Locate, in the data below, the line that contains "cp = prepared_count" and the line that contains "cbn [put set_root_count"; reproduce exactly those two lines and every line between them, nothing more.

_ _ _ _ _ _ _

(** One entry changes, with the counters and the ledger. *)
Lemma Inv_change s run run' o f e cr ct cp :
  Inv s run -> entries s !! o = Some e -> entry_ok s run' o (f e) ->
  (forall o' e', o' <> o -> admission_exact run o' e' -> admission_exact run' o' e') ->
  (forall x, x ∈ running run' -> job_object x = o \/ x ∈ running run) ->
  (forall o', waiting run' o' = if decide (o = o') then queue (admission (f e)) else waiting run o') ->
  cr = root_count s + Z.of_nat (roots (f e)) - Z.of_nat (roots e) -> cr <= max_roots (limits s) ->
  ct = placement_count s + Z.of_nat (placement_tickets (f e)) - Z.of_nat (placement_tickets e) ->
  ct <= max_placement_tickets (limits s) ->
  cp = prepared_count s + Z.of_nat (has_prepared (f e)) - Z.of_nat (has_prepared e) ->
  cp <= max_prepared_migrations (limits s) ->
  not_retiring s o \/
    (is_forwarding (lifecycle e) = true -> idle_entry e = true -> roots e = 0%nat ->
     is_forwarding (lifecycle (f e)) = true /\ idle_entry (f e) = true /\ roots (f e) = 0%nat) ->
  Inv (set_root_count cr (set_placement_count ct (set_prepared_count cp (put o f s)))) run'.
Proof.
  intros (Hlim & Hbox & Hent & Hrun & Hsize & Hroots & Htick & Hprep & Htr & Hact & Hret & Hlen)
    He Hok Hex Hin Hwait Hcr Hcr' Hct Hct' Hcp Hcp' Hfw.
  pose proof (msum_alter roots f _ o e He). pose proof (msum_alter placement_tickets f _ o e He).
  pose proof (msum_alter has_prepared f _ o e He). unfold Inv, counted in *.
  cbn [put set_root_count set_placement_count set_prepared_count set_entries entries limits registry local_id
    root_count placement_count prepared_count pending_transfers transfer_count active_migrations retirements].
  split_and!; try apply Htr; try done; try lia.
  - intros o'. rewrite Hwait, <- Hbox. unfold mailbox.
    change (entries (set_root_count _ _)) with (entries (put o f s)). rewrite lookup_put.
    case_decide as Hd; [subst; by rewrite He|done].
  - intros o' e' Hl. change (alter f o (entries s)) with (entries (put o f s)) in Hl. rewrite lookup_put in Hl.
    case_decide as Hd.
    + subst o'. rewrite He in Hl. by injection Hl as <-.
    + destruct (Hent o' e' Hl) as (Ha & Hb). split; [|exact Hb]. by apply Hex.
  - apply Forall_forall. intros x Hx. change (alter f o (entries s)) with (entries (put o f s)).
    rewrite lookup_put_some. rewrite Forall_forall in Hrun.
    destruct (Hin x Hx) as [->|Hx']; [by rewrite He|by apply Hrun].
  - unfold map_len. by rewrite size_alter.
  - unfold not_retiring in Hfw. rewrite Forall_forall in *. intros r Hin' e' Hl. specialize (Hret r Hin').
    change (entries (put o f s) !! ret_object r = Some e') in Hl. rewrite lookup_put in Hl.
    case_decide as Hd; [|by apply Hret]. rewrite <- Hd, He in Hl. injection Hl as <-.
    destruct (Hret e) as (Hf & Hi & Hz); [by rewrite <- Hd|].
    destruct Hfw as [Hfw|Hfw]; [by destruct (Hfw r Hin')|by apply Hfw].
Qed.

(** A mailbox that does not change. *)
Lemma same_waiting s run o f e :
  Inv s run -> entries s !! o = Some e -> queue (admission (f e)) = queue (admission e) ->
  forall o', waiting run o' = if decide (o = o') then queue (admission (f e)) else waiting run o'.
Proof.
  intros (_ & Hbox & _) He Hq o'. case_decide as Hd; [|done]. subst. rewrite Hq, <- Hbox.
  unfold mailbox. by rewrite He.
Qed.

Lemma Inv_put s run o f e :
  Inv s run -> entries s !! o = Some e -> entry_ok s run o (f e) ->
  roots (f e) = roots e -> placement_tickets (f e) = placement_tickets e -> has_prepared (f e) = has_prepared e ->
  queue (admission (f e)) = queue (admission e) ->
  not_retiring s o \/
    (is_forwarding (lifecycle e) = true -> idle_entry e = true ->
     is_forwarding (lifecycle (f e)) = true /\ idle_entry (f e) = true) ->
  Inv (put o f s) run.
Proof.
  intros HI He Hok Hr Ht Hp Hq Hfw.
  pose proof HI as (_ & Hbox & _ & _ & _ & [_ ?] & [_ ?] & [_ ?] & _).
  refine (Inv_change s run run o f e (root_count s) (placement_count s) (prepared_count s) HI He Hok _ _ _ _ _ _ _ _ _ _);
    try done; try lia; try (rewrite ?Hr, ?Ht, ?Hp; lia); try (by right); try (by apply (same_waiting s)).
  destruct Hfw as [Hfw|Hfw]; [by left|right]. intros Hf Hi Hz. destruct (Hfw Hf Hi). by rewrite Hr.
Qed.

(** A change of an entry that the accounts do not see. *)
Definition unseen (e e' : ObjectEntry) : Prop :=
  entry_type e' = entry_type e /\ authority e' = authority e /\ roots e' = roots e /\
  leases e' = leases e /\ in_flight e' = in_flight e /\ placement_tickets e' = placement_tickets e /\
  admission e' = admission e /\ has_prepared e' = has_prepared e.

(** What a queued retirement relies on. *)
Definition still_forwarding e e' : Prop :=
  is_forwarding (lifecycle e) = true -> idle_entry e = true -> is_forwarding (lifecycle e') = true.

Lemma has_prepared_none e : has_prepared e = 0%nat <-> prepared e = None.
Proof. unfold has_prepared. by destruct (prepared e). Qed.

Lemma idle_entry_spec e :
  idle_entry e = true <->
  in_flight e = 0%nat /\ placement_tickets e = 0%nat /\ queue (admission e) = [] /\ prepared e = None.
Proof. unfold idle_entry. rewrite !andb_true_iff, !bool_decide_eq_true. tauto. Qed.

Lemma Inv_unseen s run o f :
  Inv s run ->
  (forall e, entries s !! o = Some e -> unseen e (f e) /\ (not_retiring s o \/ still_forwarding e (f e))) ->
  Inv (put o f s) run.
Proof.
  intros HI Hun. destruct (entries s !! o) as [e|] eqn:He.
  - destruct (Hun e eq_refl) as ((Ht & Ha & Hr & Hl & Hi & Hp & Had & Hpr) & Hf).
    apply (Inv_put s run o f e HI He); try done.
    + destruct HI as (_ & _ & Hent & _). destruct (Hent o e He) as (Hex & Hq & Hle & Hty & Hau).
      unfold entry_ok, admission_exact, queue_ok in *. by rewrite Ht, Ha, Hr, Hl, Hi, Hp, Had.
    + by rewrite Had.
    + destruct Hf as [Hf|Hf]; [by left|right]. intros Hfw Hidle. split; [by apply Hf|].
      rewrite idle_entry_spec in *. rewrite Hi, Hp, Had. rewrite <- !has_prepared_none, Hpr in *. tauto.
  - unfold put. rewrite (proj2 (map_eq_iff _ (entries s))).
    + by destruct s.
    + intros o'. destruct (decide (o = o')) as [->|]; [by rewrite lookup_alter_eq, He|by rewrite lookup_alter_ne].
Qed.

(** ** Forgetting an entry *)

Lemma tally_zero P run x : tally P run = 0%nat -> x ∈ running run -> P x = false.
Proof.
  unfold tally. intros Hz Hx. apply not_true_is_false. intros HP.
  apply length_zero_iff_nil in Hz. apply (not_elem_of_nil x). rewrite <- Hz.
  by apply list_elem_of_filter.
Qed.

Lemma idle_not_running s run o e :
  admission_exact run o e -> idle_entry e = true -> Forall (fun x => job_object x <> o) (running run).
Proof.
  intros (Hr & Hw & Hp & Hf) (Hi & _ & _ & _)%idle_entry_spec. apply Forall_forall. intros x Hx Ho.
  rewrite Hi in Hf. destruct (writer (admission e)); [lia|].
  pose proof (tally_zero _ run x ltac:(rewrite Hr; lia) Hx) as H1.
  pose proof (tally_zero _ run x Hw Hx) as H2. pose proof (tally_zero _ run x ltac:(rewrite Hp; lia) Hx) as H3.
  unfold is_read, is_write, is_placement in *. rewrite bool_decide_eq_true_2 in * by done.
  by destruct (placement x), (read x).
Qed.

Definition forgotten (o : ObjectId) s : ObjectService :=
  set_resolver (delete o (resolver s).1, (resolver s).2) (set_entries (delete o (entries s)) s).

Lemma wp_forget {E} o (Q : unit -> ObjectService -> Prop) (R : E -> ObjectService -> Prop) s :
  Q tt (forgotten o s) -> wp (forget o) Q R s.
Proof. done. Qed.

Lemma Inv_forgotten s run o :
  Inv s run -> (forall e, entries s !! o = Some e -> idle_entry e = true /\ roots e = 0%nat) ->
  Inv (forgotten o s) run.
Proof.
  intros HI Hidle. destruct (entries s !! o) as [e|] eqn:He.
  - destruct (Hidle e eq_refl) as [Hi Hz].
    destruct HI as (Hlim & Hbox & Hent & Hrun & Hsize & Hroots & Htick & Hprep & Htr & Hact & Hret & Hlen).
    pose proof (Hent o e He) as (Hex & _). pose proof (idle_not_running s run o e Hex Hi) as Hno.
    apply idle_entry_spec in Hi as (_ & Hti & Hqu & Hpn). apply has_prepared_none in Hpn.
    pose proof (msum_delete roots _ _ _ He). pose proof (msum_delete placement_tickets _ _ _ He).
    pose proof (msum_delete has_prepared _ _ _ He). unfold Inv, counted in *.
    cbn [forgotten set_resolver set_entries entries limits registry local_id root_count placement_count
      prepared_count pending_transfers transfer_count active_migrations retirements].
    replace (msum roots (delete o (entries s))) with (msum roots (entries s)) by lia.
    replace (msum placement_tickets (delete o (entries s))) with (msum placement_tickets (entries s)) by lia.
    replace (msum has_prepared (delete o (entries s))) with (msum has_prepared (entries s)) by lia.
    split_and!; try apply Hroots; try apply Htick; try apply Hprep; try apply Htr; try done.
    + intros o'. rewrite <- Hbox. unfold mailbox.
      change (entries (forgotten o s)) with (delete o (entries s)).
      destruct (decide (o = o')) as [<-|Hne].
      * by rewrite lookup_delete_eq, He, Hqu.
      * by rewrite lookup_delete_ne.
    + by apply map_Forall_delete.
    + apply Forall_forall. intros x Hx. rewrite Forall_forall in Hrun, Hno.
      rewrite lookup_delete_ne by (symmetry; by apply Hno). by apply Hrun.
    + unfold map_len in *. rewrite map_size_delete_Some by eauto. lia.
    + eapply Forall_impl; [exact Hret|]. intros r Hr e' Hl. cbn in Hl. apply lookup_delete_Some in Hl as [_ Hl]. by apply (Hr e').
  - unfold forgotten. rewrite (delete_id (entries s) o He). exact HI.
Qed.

_ _ _ _ _ _ _

* **Response area**:
  cp = prepared_count s + Z.of_nat (has_prepared (f e)) - Z.of_nat (has_prepared e) ->
  cp <= max_prepared_migrations (limits s) ->
  not_retiring s o \/
    (is_forwarding (lifecycle e) = true -> idle_entry e = true -> roots e = 0%nat ->
     is_forwarding (lifecycle (f e)) = true /\ idle_entry (f e) = true /\ roots (f e) = 0%nat) ->
  Inv (set_root_count cr (set_placement_count ct (set_prepared_count cp (put o f s)))) run'.
Proof.
  intros (Hlim & Hbox & Hent & Hrun & Hsize & Hroots & Htick & Hprep & Htr & Hact & Hret & Hlen)
    He Hok Hex Hin Hwait Hcr Hcr' Hct Hct' Hcp Hcp' Hfw.
  pose proof (msum_alter roots f _ o e He). pose proof (msum_alter placement_tickets f _ o e He).
  pose proof (msum_alter has_prepared f _ o e He). unfold Inv, counted in *.
  cbn [put set_root_count set_placement_count set_prepared_count set_entries entries limits registry local_id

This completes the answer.